-- EXTRACTED MATERIAL follows --

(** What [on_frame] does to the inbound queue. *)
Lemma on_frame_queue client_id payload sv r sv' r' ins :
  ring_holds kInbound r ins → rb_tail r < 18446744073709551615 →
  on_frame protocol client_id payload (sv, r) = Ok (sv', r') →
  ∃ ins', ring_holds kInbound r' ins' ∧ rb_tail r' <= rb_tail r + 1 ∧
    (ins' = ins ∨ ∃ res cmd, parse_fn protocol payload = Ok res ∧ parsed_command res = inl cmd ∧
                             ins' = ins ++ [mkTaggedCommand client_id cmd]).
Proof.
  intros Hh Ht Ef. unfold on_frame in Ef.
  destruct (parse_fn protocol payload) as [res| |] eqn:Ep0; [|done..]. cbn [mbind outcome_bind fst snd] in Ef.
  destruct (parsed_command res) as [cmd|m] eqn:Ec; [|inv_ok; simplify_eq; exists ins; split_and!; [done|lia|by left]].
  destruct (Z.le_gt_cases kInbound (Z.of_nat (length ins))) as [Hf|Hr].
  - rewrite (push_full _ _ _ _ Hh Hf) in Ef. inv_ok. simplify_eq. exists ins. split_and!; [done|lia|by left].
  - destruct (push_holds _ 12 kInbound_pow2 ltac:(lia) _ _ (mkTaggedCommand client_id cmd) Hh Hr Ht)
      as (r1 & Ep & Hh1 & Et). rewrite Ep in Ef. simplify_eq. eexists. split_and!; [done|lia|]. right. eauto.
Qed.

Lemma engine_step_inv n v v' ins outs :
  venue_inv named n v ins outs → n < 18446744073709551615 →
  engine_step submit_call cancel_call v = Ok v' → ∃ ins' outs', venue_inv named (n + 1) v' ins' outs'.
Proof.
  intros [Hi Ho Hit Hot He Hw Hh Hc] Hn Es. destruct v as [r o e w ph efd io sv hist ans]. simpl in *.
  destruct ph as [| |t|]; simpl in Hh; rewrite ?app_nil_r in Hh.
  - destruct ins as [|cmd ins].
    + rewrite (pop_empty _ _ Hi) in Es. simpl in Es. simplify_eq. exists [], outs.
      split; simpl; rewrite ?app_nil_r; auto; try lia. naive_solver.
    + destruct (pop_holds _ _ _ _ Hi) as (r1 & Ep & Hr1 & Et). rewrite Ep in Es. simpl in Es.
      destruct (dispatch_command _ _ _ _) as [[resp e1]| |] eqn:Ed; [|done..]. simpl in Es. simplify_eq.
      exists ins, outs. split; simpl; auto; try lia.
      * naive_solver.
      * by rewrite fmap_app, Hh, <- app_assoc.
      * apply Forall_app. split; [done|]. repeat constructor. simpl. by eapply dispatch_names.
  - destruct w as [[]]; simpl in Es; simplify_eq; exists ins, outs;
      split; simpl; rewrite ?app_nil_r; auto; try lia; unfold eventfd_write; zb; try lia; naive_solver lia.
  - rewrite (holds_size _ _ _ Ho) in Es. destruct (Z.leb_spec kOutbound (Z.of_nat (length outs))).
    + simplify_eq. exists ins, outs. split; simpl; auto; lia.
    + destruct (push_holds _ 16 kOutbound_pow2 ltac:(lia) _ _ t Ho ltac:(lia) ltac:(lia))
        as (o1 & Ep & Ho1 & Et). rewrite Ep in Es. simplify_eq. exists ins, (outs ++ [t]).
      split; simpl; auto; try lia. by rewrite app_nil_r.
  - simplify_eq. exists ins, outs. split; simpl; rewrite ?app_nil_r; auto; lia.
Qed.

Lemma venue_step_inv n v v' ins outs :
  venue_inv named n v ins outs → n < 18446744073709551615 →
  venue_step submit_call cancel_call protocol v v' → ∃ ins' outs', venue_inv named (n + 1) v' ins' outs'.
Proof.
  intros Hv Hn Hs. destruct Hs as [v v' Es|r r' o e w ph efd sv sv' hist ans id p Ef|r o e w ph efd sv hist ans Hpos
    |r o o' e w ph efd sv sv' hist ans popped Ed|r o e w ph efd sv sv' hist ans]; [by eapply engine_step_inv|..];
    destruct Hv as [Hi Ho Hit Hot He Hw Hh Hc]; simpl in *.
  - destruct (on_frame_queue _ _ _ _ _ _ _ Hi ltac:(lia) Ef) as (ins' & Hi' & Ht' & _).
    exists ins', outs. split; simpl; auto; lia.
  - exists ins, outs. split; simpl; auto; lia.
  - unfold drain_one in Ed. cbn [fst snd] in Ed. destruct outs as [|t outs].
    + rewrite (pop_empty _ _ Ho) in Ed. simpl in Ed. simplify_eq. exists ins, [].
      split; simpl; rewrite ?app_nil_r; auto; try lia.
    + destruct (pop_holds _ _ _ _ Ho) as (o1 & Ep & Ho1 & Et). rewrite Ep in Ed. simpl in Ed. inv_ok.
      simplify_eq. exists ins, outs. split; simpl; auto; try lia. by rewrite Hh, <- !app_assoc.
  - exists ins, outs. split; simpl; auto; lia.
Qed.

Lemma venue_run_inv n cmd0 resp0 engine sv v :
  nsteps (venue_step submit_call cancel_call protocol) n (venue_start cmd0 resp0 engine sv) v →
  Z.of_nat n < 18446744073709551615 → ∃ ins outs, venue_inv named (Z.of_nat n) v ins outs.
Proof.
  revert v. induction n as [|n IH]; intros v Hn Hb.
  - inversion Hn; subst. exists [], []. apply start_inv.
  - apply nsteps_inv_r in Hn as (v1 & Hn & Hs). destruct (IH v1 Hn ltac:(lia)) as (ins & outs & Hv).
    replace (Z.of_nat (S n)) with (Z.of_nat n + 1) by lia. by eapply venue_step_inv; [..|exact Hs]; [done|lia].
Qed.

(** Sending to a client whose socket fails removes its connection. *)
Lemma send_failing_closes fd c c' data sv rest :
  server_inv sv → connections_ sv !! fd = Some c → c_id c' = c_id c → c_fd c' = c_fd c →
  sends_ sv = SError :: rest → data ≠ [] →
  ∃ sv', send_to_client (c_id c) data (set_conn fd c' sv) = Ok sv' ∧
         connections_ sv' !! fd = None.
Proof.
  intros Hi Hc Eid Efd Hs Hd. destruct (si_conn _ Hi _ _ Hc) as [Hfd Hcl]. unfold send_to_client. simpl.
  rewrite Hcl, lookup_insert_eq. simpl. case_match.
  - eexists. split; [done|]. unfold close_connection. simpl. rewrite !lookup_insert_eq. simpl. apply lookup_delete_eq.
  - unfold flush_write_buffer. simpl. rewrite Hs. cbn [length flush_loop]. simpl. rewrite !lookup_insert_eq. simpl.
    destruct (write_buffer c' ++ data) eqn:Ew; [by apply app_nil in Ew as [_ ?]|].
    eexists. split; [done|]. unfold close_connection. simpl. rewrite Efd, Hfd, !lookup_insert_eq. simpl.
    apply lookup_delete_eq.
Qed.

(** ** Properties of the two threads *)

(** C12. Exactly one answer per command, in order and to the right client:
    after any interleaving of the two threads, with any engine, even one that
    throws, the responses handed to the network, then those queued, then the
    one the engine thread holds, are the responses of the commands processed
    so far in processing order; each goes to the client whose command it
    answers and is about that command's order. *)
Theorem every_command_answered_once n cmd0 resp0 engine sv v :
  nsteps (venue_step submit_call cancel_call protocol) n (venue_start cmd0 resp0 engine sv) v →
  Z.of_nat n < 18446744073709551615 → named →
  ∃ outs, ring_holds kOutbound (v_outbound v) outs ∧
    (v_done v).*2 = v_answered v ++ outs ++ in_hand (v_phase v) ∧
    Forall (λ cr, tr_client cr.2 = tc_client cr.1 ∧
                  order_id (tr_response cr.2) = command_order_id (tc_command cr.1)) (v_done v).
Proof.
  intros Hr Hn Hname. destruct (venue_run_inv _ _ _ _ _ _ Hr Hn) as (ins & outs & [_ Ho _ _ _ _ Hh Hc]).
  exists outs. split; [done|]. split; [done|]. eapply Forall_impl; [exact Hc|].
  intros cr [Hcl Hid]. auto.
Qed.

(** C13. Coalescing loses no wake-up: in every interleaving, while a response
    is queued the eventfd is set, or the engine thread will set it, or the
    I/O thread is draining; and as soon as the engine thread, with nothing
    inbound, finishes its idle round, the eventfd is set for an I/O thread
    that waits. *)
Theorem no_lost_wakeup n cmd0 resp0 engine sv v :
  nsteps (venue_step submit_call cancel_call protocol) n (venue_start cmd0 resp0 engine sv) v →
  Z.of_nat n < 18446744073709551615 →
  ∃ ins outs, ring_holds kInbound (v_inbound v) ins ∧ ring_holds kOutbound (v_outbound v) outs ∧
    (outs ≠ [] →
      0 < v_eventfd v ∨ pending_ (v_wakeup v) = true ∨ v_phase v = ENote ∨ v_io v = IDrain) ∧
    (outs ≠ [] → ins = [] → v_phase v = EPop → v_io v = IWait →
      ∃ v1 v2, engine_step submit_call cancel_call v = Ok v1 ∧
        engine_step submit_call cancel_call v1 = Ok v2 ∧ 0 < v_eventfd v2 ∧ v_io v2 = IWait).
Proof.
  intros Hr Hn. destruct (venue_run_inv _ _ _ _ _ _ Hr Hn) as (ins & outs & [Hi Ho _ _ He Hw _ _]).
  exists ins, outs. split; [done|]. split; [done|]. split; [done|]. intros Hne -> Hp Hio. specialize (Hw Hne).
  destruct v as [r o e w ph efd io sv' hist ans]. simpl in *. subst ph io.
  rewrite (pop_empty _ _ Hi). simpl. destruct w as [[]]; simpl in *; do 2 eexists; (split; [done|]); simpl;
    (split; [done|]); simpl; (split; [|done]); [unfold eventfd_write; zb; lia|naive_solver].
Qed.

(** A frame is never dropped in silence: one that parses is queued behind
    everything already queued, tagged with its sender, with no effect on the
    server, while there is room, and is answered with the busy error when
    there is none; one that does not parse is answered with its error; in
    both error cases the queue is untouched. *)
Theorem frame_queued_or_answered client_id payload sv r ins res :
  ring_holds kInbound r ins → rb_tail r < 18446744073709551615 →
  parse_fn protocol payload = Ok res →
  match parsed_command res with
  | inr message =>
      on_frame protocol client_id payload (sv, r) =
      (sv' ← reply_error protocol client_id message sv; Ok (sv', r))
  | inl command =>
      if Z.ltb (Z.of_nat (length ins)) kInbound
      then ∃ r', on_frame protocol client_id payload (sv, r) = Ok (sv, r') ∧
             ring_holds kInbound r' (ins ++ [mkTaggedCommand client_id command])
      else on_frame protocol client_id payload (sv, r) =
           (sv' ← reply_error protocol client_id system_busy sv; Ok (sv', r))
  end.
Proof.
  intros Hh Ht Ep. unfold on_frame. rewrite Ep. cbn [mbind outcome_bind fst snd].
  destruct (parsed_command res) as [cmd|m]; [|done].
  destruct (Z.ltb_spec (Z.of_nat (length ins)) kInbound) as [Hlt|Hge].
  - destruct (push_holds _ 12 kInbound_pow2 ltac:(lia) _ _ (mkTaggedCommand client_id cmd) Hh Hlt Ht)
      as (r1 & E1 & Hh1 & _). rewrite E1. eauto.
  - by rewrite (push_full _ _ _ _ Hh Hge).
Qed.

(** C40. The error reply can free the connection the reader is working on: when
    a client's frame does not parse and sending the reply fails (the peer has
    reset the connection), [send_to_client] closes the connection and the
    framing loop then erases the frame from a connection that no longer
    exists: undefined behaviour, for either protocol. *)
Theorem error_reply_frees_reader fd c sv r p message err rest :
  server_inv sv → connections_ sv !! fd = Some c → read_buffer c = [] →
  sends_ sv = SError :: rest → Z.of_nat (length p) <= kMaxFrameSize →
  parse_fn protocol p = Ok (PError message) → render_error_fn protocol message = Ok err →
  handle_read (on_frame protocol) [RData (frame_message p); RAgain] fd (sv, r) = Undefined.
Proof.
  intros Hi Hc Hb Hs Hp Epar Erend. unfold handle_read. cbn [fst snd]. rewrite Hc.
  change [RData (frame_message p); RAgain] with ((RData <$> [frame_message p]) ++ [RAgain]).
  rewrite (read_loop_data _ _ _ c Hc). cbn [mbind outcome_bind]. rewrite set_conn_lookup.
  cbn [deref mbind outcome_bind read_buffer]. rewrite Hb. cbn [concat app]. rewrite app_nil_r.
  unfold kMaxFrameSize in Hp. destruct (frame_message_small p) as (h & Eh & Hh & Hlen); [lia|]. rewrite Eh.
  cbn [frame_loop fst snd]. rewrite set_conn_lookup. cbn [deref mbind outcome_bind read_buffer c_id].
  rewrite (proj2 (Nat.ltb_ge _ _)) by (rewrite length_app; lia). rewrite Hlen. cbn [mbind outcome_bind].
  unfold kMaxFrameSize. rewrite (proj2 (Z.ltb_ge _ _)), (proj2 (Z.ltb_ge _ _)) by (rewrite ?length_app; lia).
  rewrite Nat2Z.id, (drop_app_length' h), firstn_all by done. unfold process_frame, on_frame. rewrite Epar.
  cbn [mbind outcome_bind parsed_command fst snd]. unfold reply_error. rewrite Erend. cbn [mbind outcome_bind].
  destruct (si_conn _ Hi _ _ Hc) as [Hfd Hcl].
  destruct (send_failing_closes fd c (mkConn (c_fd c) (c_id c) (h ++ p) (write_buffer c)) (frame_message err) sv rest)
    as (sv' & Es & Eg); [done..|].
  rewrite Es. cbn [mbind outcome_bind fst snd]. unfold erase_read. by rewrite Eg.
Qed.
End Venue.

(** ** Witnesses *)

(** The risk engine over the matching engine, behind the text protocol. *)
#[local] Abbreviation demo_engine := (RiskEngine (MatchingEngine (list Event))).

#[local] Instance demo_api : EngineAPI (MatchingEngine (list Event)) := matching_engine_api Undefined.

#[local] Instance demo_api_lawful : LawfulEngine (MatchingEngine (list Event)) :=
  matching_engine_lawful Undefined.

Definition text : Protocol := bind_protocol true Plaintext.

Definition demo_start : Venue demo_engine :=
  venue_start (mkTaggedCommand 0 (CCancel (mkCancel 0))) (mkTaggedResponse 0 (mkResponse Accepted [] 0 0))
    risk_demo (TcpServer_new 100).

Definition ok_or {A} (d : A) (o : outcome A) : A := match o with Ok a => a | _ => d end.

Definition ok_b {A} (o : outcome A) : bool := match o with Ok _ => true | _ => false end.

-- EXTRACTED MATERIAL concluded --

EXERCISE:
From the records above, transcribe without alteration every line from the one with "Theorem error_reply_frees_reader fd" to the one with "parse_fn protocol p = Ok", inclusive.

OUTPUT BELOW:
Theorem error_reply_frees_reader fd c sv r p message err rest :
  server_inv sv → connections_ sv !! fd = Some c → read_buffer c = [] →
  sends_ sv = SError :: rest → Z.of_nat (length p) <= kMaxFrameSize →
  parse_fn protocol p = Ok (PError message) → render_error_fn protocol message = Ok err →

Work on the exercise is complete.